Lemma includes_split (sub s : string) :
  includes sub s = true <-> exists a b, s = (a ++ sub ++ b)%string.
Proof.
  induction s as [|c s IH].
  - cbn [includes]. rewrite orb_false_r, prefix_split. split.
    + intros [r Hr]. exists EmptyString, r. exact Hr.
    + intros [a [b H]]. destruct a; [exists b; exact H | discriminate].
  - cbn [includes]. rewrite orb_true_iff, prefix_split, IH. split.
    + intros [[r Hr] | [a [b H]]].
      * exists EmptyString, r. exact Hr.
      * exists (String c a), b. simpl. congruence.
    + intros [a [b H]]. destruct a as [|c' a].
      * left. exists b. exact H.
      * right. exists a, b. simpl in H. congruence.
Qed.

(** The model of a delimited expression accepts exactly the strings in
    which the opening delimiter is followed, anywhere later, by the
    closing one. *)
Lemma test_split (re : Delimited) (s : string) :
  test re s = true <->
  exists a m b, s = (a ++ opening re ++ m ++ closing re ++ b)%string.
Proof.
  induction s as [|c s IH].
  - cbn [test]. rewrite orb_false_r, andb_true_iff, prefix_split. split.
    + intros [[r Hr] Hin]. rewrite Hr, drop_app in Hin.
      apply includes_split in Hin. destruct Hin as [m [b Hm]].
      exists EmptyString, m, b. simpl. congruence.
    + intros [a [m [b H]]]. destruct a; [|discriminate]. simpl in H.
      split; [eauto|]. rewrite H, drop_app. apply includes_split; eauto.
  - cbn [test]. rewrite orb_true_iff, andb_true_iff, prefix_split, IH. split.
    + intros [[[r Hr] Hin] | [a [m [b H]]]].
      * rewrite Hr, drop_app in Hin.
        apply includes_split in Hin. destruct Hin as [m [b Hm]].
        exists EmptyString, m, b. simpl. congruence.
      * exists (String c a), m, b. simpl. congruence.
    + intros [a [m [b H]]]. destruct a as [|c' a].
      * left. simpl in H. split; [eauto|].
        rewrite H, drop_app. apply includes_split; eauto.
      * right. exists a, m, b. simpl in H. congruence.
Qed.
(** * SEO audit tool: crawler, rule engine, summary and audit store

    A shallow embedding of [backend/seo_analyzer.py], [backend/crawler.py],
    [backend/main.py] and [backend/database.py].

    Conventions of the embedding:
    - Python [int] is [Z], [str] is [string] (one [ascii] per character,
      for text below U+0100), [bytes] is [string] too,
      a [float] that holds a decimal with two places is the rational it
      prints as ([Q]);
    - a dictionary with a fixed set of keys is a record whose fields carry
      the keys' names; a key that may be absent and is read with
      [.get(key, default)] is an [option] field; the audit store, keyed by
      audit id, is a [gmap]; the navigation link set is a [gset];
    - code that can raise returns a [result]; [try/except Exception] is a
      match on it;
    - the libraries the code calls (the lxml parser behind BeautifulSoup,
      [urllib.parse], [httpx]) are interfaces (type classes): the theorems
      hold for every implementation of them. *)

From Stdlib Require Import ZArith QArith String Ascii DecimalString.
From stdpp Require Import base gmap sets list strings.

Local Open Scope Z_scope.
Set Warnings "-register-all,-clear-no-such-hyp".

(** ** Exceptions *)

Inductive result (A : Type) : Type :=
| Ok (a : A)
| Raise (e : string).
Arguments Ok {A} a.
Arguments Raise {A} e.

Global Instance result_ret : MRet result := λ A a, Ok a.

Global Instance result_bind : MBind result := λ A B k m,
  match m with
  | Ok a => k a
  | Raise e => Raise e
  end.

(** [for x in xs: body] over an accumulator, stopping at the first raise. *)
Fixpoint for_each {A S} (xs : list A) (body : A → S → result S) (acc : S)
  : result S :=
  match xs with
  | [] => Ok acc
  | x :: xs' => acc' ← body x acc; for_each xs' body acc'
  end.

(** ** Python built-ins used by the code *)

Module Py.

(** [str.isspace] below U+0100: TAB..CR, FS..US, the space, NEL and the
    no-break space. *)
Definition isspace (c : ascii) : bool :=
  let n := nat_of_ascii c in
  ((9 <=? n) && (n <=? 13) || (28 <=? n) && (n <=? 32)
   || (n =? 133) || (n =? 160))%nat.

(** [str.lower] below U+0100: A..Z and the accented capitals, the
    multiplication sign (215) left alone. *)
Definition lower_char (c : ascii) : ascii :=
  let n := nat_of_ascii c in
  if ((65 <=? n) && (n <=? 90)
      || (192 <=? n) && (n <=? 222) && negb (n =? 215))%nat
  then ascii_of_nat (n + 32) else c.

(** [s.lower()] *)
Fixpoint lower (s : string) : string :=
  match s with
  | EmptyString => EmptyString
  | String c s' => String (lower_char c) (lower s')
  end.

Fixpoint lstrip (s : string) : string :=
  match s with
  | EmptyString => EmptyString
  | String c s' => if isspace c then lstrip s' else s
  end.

======

What you need to do
Look through the entries. Copy out each line with "keys" in it.

Written answer
    - a dictionary with a fixed set of keys is a record whose fields carry
      the keys' names; a key that may be absent and is read with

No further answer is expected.